Nihad Awad, the Executive Director of CAIR, The Council on American-Islamic Relations, says the latest travel ban undercuts religious freedoms in the U.S.

"This administration is actively working to undercut religious liberties and the freedom of American Muslims, despite constitutional protections that guarantee freedom of religion to all" Awad told reporters.

Trump, who first proposed a temporary travel ban on Muslims during his presidential campaign last year, had said his original Jan. 27 executive order was a national security measure meant to head off attacks by Islamist militants.

It sparked chaos and protests at airports, where visa holders were detained and later deported back to their home countries. It also drew criticism from targeted countries, Western allies and some of America's leading corporations before a U.S. judge suspended it on Feb. 3.

Democrats, a minority in Congress, quickly signaled fierce opposition to what they called a discriminatory ban.

Trump's original ban resulted in more than two dozen lawsuits in U.S. courts. The Justice Department estimated 60,000 people had their visas revoked by the first order but senior administration officials said on Monday those visas were now valid again for entry into the United States.

The revised order means that tens of thousands of legal permanent U.S. residents - or green card holders - from the listed countries will no longer be affected.
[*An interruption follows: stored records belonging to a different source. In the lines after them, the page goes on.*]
(** X8.  After any sequence of registrations the registry holds the names it
    held before and the names of the functions whose decoration returned,
    and no other: a handler whose [on_typed] decoration raised is not
    registered, and every other decorated handler is. *)
Theorem routables_content (members : list Action) (rs : list Registration)
    (routables : list string) (name : string) :
  name ∈ register_all members rs routables ↔
  name ∈ routables ∨
  ∃ r, r ∈ rs ∧ registration_returns members r = true ∧
       __name__ (reg_func r) = name.
Proof.
  revert routables. induction rs as [|r rs IH]; intros routables.
  - cbn. split; [by left|]. intros [?|(r & Hr & _)]; [done|].
    by apply not_elem_of_nil in Hr.
  - rewrite register_all_cons, IH, elem_of_register. split.
    + intros [[Hin|[Hret ->]]|(r' & Hr' & Hret & Hname)].
      * by left.
      * right. exists r. by rewrite elem_of_cons; eauto.
      * right. exists r'. by rewrite elem_of_cons; eauto.
    + intros [Hin|(r' & Hr' & Hret & Hname)]; [by left; left|].
      apply elem_of_cons in Hr' as [->|Hr'].
      * left. right. done.
      * right. eauto.
Qed.


(** X10.  Dispatch through the map reaches the typed handler.  When
    [on_typed(call_type, skip)(func)] returned [g], [g] is what the instance
    has under the function's name, and no other registered attribute carries
    its action as primary action, then the entry of that action (the member
    the enumeration call finds for the type's name) holds a primary handler
    with the [_skip_schema_validation] flag [on_typed] was given.  Called
    with the instance and payload fields none of which is named [self], that
    handler builds the request and returns what [func(self, request)]
    returns; a payload field named [self] makes the call raise
    [TypeError]. *)
Theorem on_typed_dispatch (members : list Action) (call_type : CallType)
    (skip : bool) (func g : Callable) (R routables : list string)
    (obj : Instance) :
  (on_typed members call_type skip func R).1 = Ok g →
  (on_typed members call_type skip func R).2 `prefix_of` routables →
  obj !! __name__ func = Some g →
  (∀ n attr, n ∈ routables → obj !! n = Some attr →
     _on_action attr = _on_action g → attr = g) →
  ∃ routes a entry handler,
    create_route_map obj routables = Ok routes ∧
    Enum_call members (type_name call_type) = Ok a ∧
    routes !! a = Some entry ∧
    entry_on_action entry = Some handler ∧
    entry_skip_schema_validation entry = Some skip ∧
    (∀ self kwargs,
       "self" ∉ kwargs.*1 →
       __call__ handler [self] kwargs =
         Except_bind (construct call_type kwargs)
           (λ request, __call__ func [self; request] [])) ∧
    (∀ self kwargs,
       "self" ∈ kwargs.*1 →
       __call__ handler [self] kwargs = Raise TypeError).
Proof.
  rewrite on_typed_run.
  destruct (Enum_call members (type_name call_type)) as [a|e] eqn:Hcall; [|done].
  cbn [fst snd]. intros [= <-] [k Hk] Hobj Huniq.
  assert (__name__ func ∈ routables) as Hin.
  { rewrite Hk. apply elem_of_app. left. apply elem_of_appended. }
  pose proof (last_claimants_unique obj opt_on_action a routables
                (__name__ func) (on_typed_inner a call_type skip func)
                Hin Hobj eq_refl) as Hlast.
  eexists _, a, _, (on_typed_inner a call_type skip func).
  split; [apply create_route_map_run|]. split; [done|].
  rewrite foldl_apply_name_lookup. unfold entry_spec. rewrite Hlast.
  - split; [reflexivity|]. split; [reflexivity|]. split; [reflexivity|].
    cbn [__call__ on_typed_inner]. split; intros self kwargs Hself;
      rewrite bind_self_kwargs_positional.
    + by rewrite decide_False.
    + by rewrite decide_True.
  - intros n' attr' Hn' Hobj' Htag. by apply (Huniq n' attr').
Qed.

Lemma on_typed_dispatch_witness :
  ∃ routes a entry handler,
    create_route_map Typed_instance ["h1"; "on_reset"] = Ok routes ∧
    Enum_call sample_members "Reset" = Ok a ∧
    routes !! a = Some entry ∧
    entry_on_action entry = Some handler ∧
    entry_skip_schema_validation entry = Some true ∧
    (∀ self kwargs,
       "self" ∉ kwargs.*1 →
       __call__ handler [self] kwargs =
         Except_bind (construct (sample_type "Reset") kwargs)
           (λ request, __call__ (typed "on_reset") [self; request] [])) ∧
    (∀ self kwargs,
       "self" ∈ kwargs.*1 →
       __call__ handler [self] kwargs = Raise TypeError).
Proof.
  apply (on_typed_dispatch sample_members (sample_type "Reset") true
           (typed "on_reset") on_reset ["h1"] ["h1"; "on_reset"] Typed_instance).
  - reflexivity.
  - exists []. reflexivity.
  - reflexivity.
  - intros n attr Hn.
    apply elem_of_cons in Hn as [->|Hn];
      [|apply list_elem_of_singleton in Hn as ->].
    + intros Hobj. discriminate Hobj.
    + intros [= <-] _. reflexivity.
Defined.
(** ** Reading back

    The inverse of the encoder on the pieces of a flat object: ASCII strings and
    non-negative integers.  Concrete decoders, for the witnesses, are made of them. *)

Fixpoint read_string_go (fuel : nat) (s : string) : option (string * string) :=
  match fuel with
  | O => None
  | S fuel =>
      match s with
      | EmptyString => None
      | String c r =>
          if Ascii.eqb c quote then Some (EmptyString, r)
          else match unescape1 s with
               | Some (d, r') =>
                   match read_string_go fuel r' with
                   | Some (t, r'') => Some (String d t, r'')
                   | None => None
                   end
               | None => None
               end
      end
  end.

(** A JSON string, from its opening quote. *)
Definition read_string (s : string) : option (string * string) :=
  match s with
  | String c r => if Ascii.eqb c quote then read_string_go (S (String.length r)) r else None
  | EmptyString => None
  end.

Fixpoint read_digits (acc : Z) (s : string) : Z * string :=
  match s with
  | String c r =>
      if (48 <=? byte_of c) && (byte_of c <=? 57) then read_digits (acc * 10 + (byte_of c - 48)) r
      else (acc, s)
  | EmptyString => (acc, s)
  end.

Lemma read_string_go_escape fuel s x : all_ascii s = true → (String.length s < fuel)%nat →
  read_string_go fuel (escape s +:+ String quote x) = Some (s, x).
Proof.
  unfold all_ascii. revert fuel. induction s as [|c s IH]; intros [|fuel]; cbn [String.length];
    try lia.
  - intros _ _. cbn. by rewrite Ascii.eqb_refl.
  - intros [Hc Hs]%andb_true_iff Hlen. rewrite escape_cons, app_assoc_s by done.
    pose proof (unescape1_esc c (escape s +:+ String quote x) Hc) as Hu.
    destruct (esc_ascii_head c Hc) as (d & r & Hd & Hne). rewrite Hd in *.
    change (String d r +:+ ?t) with (String d (r +:+ t)) in *. cbn [read_string_go].
    rewrite (proj2 (Ascii.eqb_neq d quote) Hne), Hu, IH by (done || lia). done.
Qed.

Lemma length_escape_le s : all_ascii s = true → (String.length s ≤ String.length (escape s))%nat.
Proof.
  unfold all_ascii. induction s as [|c s IH]; cbn [String.length]; [lia|].
  intros [Hc Hs]%andb_true_iff. rewrite escape_cons, length_app_s by done.
  destruct (esc_ascii_head c Hc) as (d & r & -> & _). cbn. specialize (IH Hs). lia.
Qed.

Lemma read_string_json s x : all_ascii s = true →
  read_string (json_string s +:+ x) = Some (s, x).
Proof.
  intros Hs. unfold json_string, str1. change (String quote ?a +:+ x) with (String quote (a +:+ x)).
  cbn [read_string]. rewrite Ascii.eqb_refl, app_assoc_s.
  change (String quote EmptyString +:+ x) with (String quote x).
  apply read_string_go_escape; [done|]. rewrite length_app_s.
  pose proof (length_escape_le s Hs). lia.
Qed.

Lemma pretty_N_char_digit n : (n < 10)%N →
  byte_of (pretty_N_char n) = 48 + Z.of_N n.
Proof.
  intros Hn. assert (n ∈ (N.of_nat <$> seq 0 10)) as Hin.
  { apply list_elem_of_fmap. exists (N.to_nat n). split; [lia|]. apply elem_of_seq. lia. }
  cbn in Hin. repeat (apply elem_of_cons in Hin as [->|Hin]; [done|]). by apply elem_of_nil in Hin.
Qed.

Lemma read_digits_char acc n s : (n < 10)%N →
  read_digits acc (String (pretty_N_char n) s) = read_digits (acc * 10 + Z.of_N n) s.
Proof.
  intros Hn. cbn [read_digits]. rewrite pretty_N_char_digit by done.
  rewrite (proj2 (Z.leb_le _ _)), (proj2 (Z.leb_le _ _)) by lia. cbn [andb]. f_equal. lia.
Qed.
(** The key is printed in hex in the error text; only the sender is kept here. *)
Definition VerifySignature (s : fileStore) (msg : ECDHMessage) : Res unit :=
  match em_Signature msg with
  | None => Err (errors_New "ECDH message has no signature")
  | Some signature =>
      senderPk ← wrap_err "failed to get sender's public key: " (GetPublicKey s (em_From msg));
      msgBytes ← wrap_err "failed to marshal message for verification: "
        (ECDHMessage_MarshalForSigning msg);
      ok ← ed25519_Verify_go senderPk msgBytes signature;
      if (ok : bool) then Ok tt
      else Err (errors_New ("invalid signature from " +:+ em_From msg))
  end.

Definition EncryptMessage (s : fileStore) (plaintext peerID nonce : string) : Res string :=
  key ← GetSymmetricKey s peerID;
  match key with
  | None => Err (errors_New ("no symmetric key for peer " +:+ peerID))
  | Some key => EncryptAESGCMWithNonceEmbed plaintext key nonce
  end.

Definition DecryptMessage (s : fileStore) (cipher peerID : string) : Res string :=
  key ← GetSymmetricKey s peerID;
  match key with
  | None => Err (errors_New ("no symmetric key for peer " +:+ peerID))
  | Some key => DecryptAESGCMWithNonceEmbed cipher key
  end.

Definition verifyEd25519 `{InitiatorMessage A} (s : fileStore) (msg : A) : Res unit :=
  msgBytes ← wrap_err "failed to get raw message data: " (Raw msg);
  match default EmptyString (Sig msg) with
  | EmptyString => Err (errors_New "signature is empty")
  | signature =>
      ok ← ed25519_Verify_go (ik_Ed25519 (initiatorKey s)) msgBytes signature;
      if (ok : bool) then Ok tt else Err (errors_New "invalid signature from initiator")
  end.

Definition verifyP256 `{InitiatorMessage A} (s : fileStore) (msg : A) : Res unit :=
  msgBytes ← wrap_err "failed to get raw message data: " (Raw msg);
  match ik_P256 (initiatorKey s) with
  | None => Err (errors_New "initiator public key for secp256r1 is not set")
  | Some pk => VerifyP256Signature (Some pk) msgBytes (Sig msg)
  end.

Definition VerifyInitiatorMessage `{InitiatorMessage A} (s : fileStore) (msg : A) : Res unit :=
  let algo := ik_Algorithm (initiatorKey s) in
  if String.eqb algo EventInitiatorKeyTypeEd25519 then verifyEd25519 s msg
  else if String.eqb algo EventInitiatorKeyTypeP256 then verifyP256 s msg
  else Err (errors_New ("unsupported algorithm: " +:+ algo)).

(** ** Loading the store *)

Record NodeIdentity := mkNodeIdentity {
  ni_NodeName : string;
  ni_NodeID : string;
  ni_PublicKey : string;
  ni_CreatedAt : string;
}.

Definition hex_nibble (c : ascii) : option Z :=
  let n := byte_of c in
  if (48 <=? n) && (n <=? 57) then Some (n - 48)
  else if (97 <=? n) && (n <=? 102) then Some (n - 87)
  else if (65 <=? n) && (n <=? 70) then Some (n - 55)
  else None.

(** [hex.DecodeString]; the offending byte is left out of the error text. *)
Fixpoint hex_DecodeString (s : string) : Res string :=
  match s with
  | EmptyString => Ok EmptyString
  | String a EmptyString =>
      match hex_nibble a with
      | Some _ => Err (errors_New "encoding/hex: odd length hex string")
      | None => Err (errors_New "encoding/hex: invalid byte")
      end
  | String a (String b s) =>
      match hex_nibble a, hex_nibble b with
      | Some x, Some y => rest ← hex_DecodeString s; Ok (String (ascii_of (x * 16 + y)) rest)
      | _, _ => Err (errors_New "encoding/hex: invalid byte")
      end
  end.

(** [hex.EncodeToString], also [%x] of bytes. *)
Fixpoint hex_EncodeToString (s : string) : string :=
  match s with
  | EmptyString => EmptyString
  | String c s => String (hex_digit (byte_of c / 16))
                    (String (hex_digit (byte_of c mod 16)) (hex_EncodeToString s))
  end.

Definition set_publicKeys (f : gmap string string → gmap string string)
    (s : fileStore) : fileStore :=
  mkFileStore (identityDir s) (currentNodeName s) (f (publicKeys s)) (privateKey s)
    (initiatorKey s) (symmetricKeys s).

(** The working directory, the file system and the JSON decoders. *)
Variable wd : Res string.
Variable readFile : string → Res string.
Variable decodeIdentity : string → Res NodeIdentity.
Variable decodePeers : string → Res (gmap string string).

(** One iteration over peers.json. *)
Definition addPeerIdentity (store : fileStore) (peer : string * string) : Res fileStore :=
  let '(nodeName, nodeID) := peer in
  identityFilePath ← wrap_err ("invalid identity file path for node " +:+ nodeName +:+ ": ")
    (SafePath wd (identityDir store) (nodeName +:+ "_identity.json"));
  data ← wrap_err ("missing identity file for node " +:+ nodeName +:+ " (" +:+ nodeID +:+ "): ")
    (readFile identityFilePath);
  identity ← wrap_err ("failed to parse identity file for node " +:+ nodeName +:+ ": ")
    (decodeIdentity data);
  if bool_decide (ni_NodeID identity = nodeID) then
    key ← wrap_err ("invalid public key format for node " +:+ nodeName +:+ ": ")
      (hex_DecodeString (ni_PublicKey identity));
    Ok (set_publicKeys (insert (ni_NodeID identity) key) store)
  else Err (errors_New ("node ID mismatch for " +:+ nodeName +:+ ": " +:+ nodeID +:+
    " in peers.json vs " +:+ ni_NodeID identity +:+ " in identity file")).

Fixpoint addPeerIdentities (store : fileStore) (peers : list (string * string)) : Res fileStore :=
  match peers with
  | [] => Ok store
  | p :: peers => store' ← addPeerIdentity store p; addPeerIdentities store' peers
  end.

(** [mkdir] is the answer of [os.MkdirAll]. *)
Definition NewFileStore `{MapRange} (mkdir : Res unit) (identityDir nodeName : string)
    (loadPrivateKey : Res string) (loadInitiatorKeys : Res InitiatorKey) : Res fileStore :=
  _ ← wrap_err "failed to create identity directory: " mkdir;
  privateKeyHex ← loadPrivateKey;
  privateKey ← wrap_err "invalid private key format: " (hex_DecodeString privateKeyHex);
  initiatorKey ← loadInitiatorKeys;
  peersData ← wrap_err "failed to read peers.json: " (readFile "peers.json");
  peers ← wrap_err "failed to parse peers.json: " (decodePeers peersData);
  addPeerIdentities (mkFileStore identityDir nodeName ∅ privateKey initiatorKey ∅)
    (range_of peers).

(** The configured public key, and its parsers. *)
Definition loadEd25519InitiatorKey (pubKeyHex : string) (parseEd25519 : string → Res string) :
    Res string :=
  if String.eqb pubKeyHex "" then Err (errors_New "event_initiator_pubkey not found in config")
  else wrap_err "failed to decode event_initiator_pubkey as hex: " (parseEd25519 pubKeyHex).

Definition loadP256InitiatorKey (pubKeyHex : string)
    (parseP256Hex parseP256Base64 : string → Res ecdsa_PublicKey) : Res ecdsa_PublicKey :=
  if String.eqb pubKeyHex "" then Err (errors_New "event_initiator_pubkey not found in config")
  else match parseP256Hex pubKeyHex with
       | Ok k => Ok k
       | _ => wrap_err "failed to decode event_initiator_pubkey as hex or base64: "
                (parseP256Base64 pubKeyHex)
       end.

(** [loadInitiatorKeys]: configured algorithm and public key, and the two parsers. *)
Definition loadInitiatorKeys (algorithm pubKeyHex : string)
    (parseEd25519 : string → Res string)
    (parseP256Hex parseP256Base64 : string → Res ecdsa_PublicKey) : Res InitiatorKey :=
  let algorithm := if String.eqb algorithm "" then KeyTypeEd25519 else algorithm in
  if String.eqb algorithm EventInitiatorKeyTypeEd25519 then
    key ← wrap_err "failed to load Ed25519 initiator key: "
      (loadEd25519InitiatorKey pubKeyHex parseEd25519);
    Ok (mkInitiatorKey EventInitiatorKeyTypeEd25519 key None)
  else if String.eqb algorithm EventInitiatorKeyTypeP256 then
    key ← wrap_err "failed to load P-256 initiator key: "
      (loadP256InitiatorKey pubKeyHex parseP256Hex parseP256Base64);
    Ok (mkInitiatorKey EventInitiatorKeyTypeP256 EmptyString (Some key))
  else Err (errors_New ("invalid algorithm: " +:+ algorithm +:+ ". Must be " +:+
    EventInitiatorKeyTypeEd25519 +:+ " or " +:+ EventInitiatorKeyTypeP256)).

(** [ValidateEd25519PublicKey] and [ParseEd25519PublicKeyFromHex]. *)
Definition ValidateEd25519PublicKey (keyBytes : string) : Res unit :=
  if bool_decide (String.length keyBytes = 32%nat) then Ok tt
  else Err (errors_New ("invalid Ed25519 public key length: expected 32 bytes, got " +:+
                        fmt_d (Z.of_nat (String.length keyBytes)))).

Definition ParseEd25519PublicKeyFromHex (hexKey : string) : Res string :=
  if String.eqb hexKey "" then Err (errors_New "public key hex string is empty") else
  keyBytes ← wrap_err "invalid hex format: " (hex_DecodeString hexKey);
  _ ← ValidateEd25519PublicKey keyBytes;
  Ok keyBytes.

End identity.

(** *** Hexadecimal *)

Lemma hex_nibble_digit c :
  hex_nibble (hex_digit (byte_of c / 16)) = Some (byte_of c / 16) ∧
  hex_nibble (hex_digit (byte_of c mod 16)) = Some (byte_of c mod 16).
Proof. destruct c as [[] [] [] [] [] [] [] []]; by vm_compute. Qed.

Lemma hex_Decode_Encode s : hex_DecodeString (hex_EncodeToString s) = Ok s.
Proof.
  induction s as [|c s IH]; [done|]. cbn [hex_EncodeToString hex_DecodeString].
  destruct (hex_nibble_digit c) as [-> ->]. rewrite IH. cbn. do 2 f_equal.
  rewrite <-(ascii_of_byte_of c) at 3. f_equal.
  pose proof (Z.div_mod (byte_of c) 16). lia.
Qed.

Lemma hex_Encode_no_0x s : TrimPrefix_opt (hex_EncodeToString s) "0x" = None.
Proof.
  destruct s as [|c s]; [done|]. destruct c as [[] [] [] [] [] [] [] []]; by vm_compute.
Qed.

Lemma hex_Encode_nonempty s : s ≠ EmptyString → String.eqb (hex_EncodeToString s) "" = false.
Proof. by destruct s. Qed.

Definition is_hex_digit (c : ascii) : bool :=
  let n := byte_of c in ((48 <=? n) && (n <=? 57)) || ((97 <=? n) && (n <=? 102)).

Lemma hex_Encode_digits s : string_forallb is_hex_digit (hex_EncodeToString s) = true.
Proof.
  induction s as [|c s IH]; [done|]. cbn. rewrite IH.
  by destruct c as [[] [] [] [] [] [] [] []]; vm_compute.
Qed.

Lemma TrimSpace_hex s : TrimSpace (hex_EncodeToString s) = hex_EncodeToString s.
Proof. by apply (TrimSpace_avoids is_hex_digit); [vm_compute..|apply hex_Encode_digits]. Qed.

(** ** Properties *)

Section properties.
Context `{C : Crypto} `{T : TssLib}.
Variable PartyID_json : PartyID → json.

Lemma GetPublicKey_Ok (s : fileStore) id pk :
  GetPublicKey s id = Ok pk ↔ publicKeys s !! id = Some pk.
Proof. apply of_option_Ok. Qed.

Lemma ed25519_Verify_go_Ok pk m sg b :
  ed25519_Verify_go pk m sg = Ok b ↔
  String.length pk = 32%nat ∧ ed25519_Verify pk m sg = b.
Proof.
  unfold ed25519_Verify_go. case_bool_decide; split; [by intros [= <-]|by intros [_ ->]|done|].
  by intros [? _].
Qed.

Lemma NewCipher_32 key : String.length key = 32%nat → NewCipher key = Ok key.
Proof. unfold NewCipher. intros ->. by rewrite bool_decide_eq_true_2 by set_solver. Qed.

Lemma encrypt_decrypt_agree `{!CryptoSpec C} (a b : fileStore) ida idb key plain nonce :
  symmetricKeys a !! idb = Some (Some key) → symmetricKeys b !! ida = Some (Some key) →
  String.length key = 32%nat → String.length nonce = NonceSize →
  ∃ ct, EncryptMessage a plain idb nonce = Ok ct ∧ DecryptMessage b ct ida = Ok plain.
Proof.
  intros Ha Hb Hk Hn. exists (nonce +:+ aes_Seal key nonce plain).
  unfold EncryptMessage, DecryptMessage, GetSymmetricKey. rewrite Ha, Hb. cbn.
  unfold EncryptAESGCMWithNonceEmbed, DecryptAESGCMWithNonceEmbed.
  rewrite NewCipher_32 by done. cbn. split; [done|].
  rewrite bool_decide_eq_false_2 by (rewrite length_app_s, Hn; lia).
  rewrite <-Hn. destruct (take_drop_app_s nonce (aes_Seal key nonce plain)) as [-> ->].
  by rewrite aes_Open_Seal.
Qed.
(* ===== verification/Ecdh.v ===== *)
(** * pkg/mpc/key_exchange_session.go: the ECDH exchange between nodes

    Every node broadcasts an ephemeral X25519 public key, signed with its
    identity key; whoever hears it derives a symmetric key for that node and
    stores it in the identity store.  The session, the store it shares and the
    topic it publishes on are one state, [EcdhState]. *)

From stdpp Require Import base gmap list strings.
From Stdlib Require Import ZArith Lia Ascii.
From S2P Require Import Prelude.
From S2P Require Import GoStrings.
From S2P Require Import External.
From S2P Require Import Json.
From S2P Require Import Types.
From S2P Require Import Identity.

Definition ECDHExchangeTopic : string := "ecdh:exchange".

(** Go's [<] on strings is lexicographic on bytes, as [String.ltb]. *)
Definition deriveConsistentInfo (a b : string) : string :=
  if String.ltb a b then a +:+ b else b +:+ a.

Section ecdh.
Context `{C : Crypto}.

Record ecdhSession := mkEcdhSession {
  es_nodeID : string;
  es_peerIDs : list string;
  es_privateKey : option string;    (* the public key is its function; both start nil *)
  es_ecdhSub : bool;                (* subscribed to the exchange topic *)
}.

Definition NewECDHSession (nodeID : string) (peerIDs : list string) : ecdhSession :=
  mkEcdhSession nodeID peerIDs None false.

Record EcdhState := mkEcdhState {
  session : ecdhSession;
  identityStore : fileStore;
  errCh : list error;                      (* errors sent, in order *)
  published : list (string * string);      (* topic and payload, in order *)
}.

Definition set_session (f : ecdhSession → ecdhSession) (s : EcdhState) : EcdhState :=
  mkEcdhState (f (session s)) (identityStore s) (errCh s) (published s).
Definition set_identityStore (f : fileStore → fileStore) (s : EcdhState) : EcdhState :=
  mkEcdhState (session s) (f (identityStore s)) (errCh s) (published s).
Definition send_err (e : error) (s : EcdhState) : EcdhState :=
  mkEcdhState (session s) (identityStore s) (errCh s ++ [e]) (published s).
Definition publish (topic data : string) (s : EcdhState) : EcdhState :=
  mkEcdhState (session s) (identityStore s) (errCh s) (published s ++ [(topic, data)]).

Definition RemovePeer (peerID : string) : M EcdhState unit :=
  modify (set_identityStore (exec (RemoveSymmetricKey peerID))).

Definition GetReadyPeersCount (s : EcdhState) : Z := GetSymmetricKeyCount (identityStore s).

(** The 32 bytes [hkdf.Read] yields; on an error the key stays nil. *)
Definition deriveSymmetricKey (sharedSecret peerID : string) : M EcdhState (option string) :=
  λ s, let info := deriveConsistentInfo (es_nodeID (session s)) peerID in
       match hkdf_sha256 sharedSecret info with
       | Some k => (Some k, s)
       | None => (None, send_err (errors_New "hkdf: entropy limit reached") s)
       end.

(** [ecdh.X25519().NewPublicKey] *)
Definition x25519_NewPublicKey (key : string) : Res string :=
  if bool_decide (String.length key = 32%nat) then Ok key
  else Err (errors_New "crypto/ecdh: invalid public key").

(** json.Unmarshal of an [ECDHMessage]; [None] is an error. *)
Variable Unmarshal : string → option ECDHMessage.

(** The subscription's callback. *)
Definition handleKeyExchange (data : string) : M EcdhState (Res unit) := λ s,
  match Unmarshal data with
  | None => (Ok tt, s)
  | Some ecdhMsg =>
      if String.eqb (em_From ecdhMsg) (es_nodeID (session s)) then (Ok tt, s) else
      match VerifySignature (identityStore s) ecdhMsg with
      | Panic w => (Panic w, s)
      | Err err => (Ok tt, send_err err s)
      | Ok _ =>
          match x25519_NewPublicKey (default EmptyString (em_PublicKey ecdhMsg)) with
          | Ok peerPublicKey =>
              match es_privateKey (session s) with
              | None => (Panic "nil pointer dereference", s)
              | Some privateKey =>
                  match x25519_ECDH privateKey peerPublicKey with
                  | Ok sharedSecret =>
                      let '(symmetricKey, s) :=
                        deriveSymmetricKey sharedSecret (em_From ecdhMsg) s in
                      (Ok tt, set_identityStore
                         (exec (SetSymmetricKey (em_From ecdhMsg) symmetricKey)) s)
                  | Err err => (Ok tt, send_err err s)
                  | Panic w => (Panic w, s)
                  end
              end
          | Err err => (Ok tt, send_err err s)
          | Panic w => (Panic w, s)
          end
      end
  end.

(** [generated] is what [GenerateKey] returns, [subscribed] what [Subscribe] does. *)
Definition ListenKeyExchange (generated subscribed : Res string) : M EcdhState (Res unit) := λ s,
  match generated with
  | Err e => (Err (Errorf_w "failed to generate ECDH key pair: " e), s)
  | Panic w => (Panic w, s)
  | Ok privateKey =>
      let upd b := set_session (λ e, mkEcdhSession (es_nodeID e) (es_peerIDs e)
                                       (Some privateKey) b) s in
      match subscribed with
      | Ok _ => (Ok tt, upd true)
      | Err e => (Err (Errorf_w "failed to subscribe to ECDH topic: " e), upd false)
      | Panic w => (Panic w, upd false)
      end
  end.

(** [Close]: a session that never subscribed has a nil subscription. *)
Definition Close (unsubscribe : Res unit) : M EcdhState (Res unit) := λ s,
  if es_ecdhSub (session s) then (unsubscribe, s) else (Panic "nil pointer dereference", s).

(** The message of [BroadcastPublicKey], signed; [now] is its time stamp. *)
Definition signedMessage (s : EcdhState) (privateKey now : string) : Res ECDHMessage :=
  let msg := mkECDHMessage (es_nodeID (session s)) (Some (x25519_PublicKey privateKey))
               now None in
  signature ← wrap_err "failed to sign ECDH message: " (SignEcdhMessage (identityStore s) msg);
  Ok (mkECDHMessage (em_From msg) (em_PublicKey msg) (em_Timestamp msg) (Some signature)).

(** [sent] is what [Publish] returns. *)
Definition BroadcastPublicKey (now : string) (sent : Res unit) : M EcdhState (Res unit) := λ s,
  match es_privateKey (session s) with
  | None => (Panic "nil pointer dereference", s)
  | Some privateKey =>
      match signedMessage s privateKey now with
      | Err e => (Err e, s)
      | Panic w => (Panic w, s)
      | Ok msg =>
          match sent with
          | Ok _ => (Ok tt, publish ECDHExchangeTopic (encode (ECDHMessage_json msg)) s)
          | Err e => (Err (Errorf_w (es_nodeID (session s) +:+
                             " failed to publish DH message because ") e), s)
          | Panic w => (Panic w, s)
          end
      end
  end.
The original order barred travelers from the seven nations from entering for 90 days and all refugees for 120 days. Refugees from Syria were to be banned indefinitely but under the new order they are not given separate treatment.

Iraq was taken off the banned list because the Iraqi government has imposed new vetting procedures, such as heightened visa screening and data sharing, and because of its work with the United States in countering Islamic State (ISIS) militants, a senior White House official said.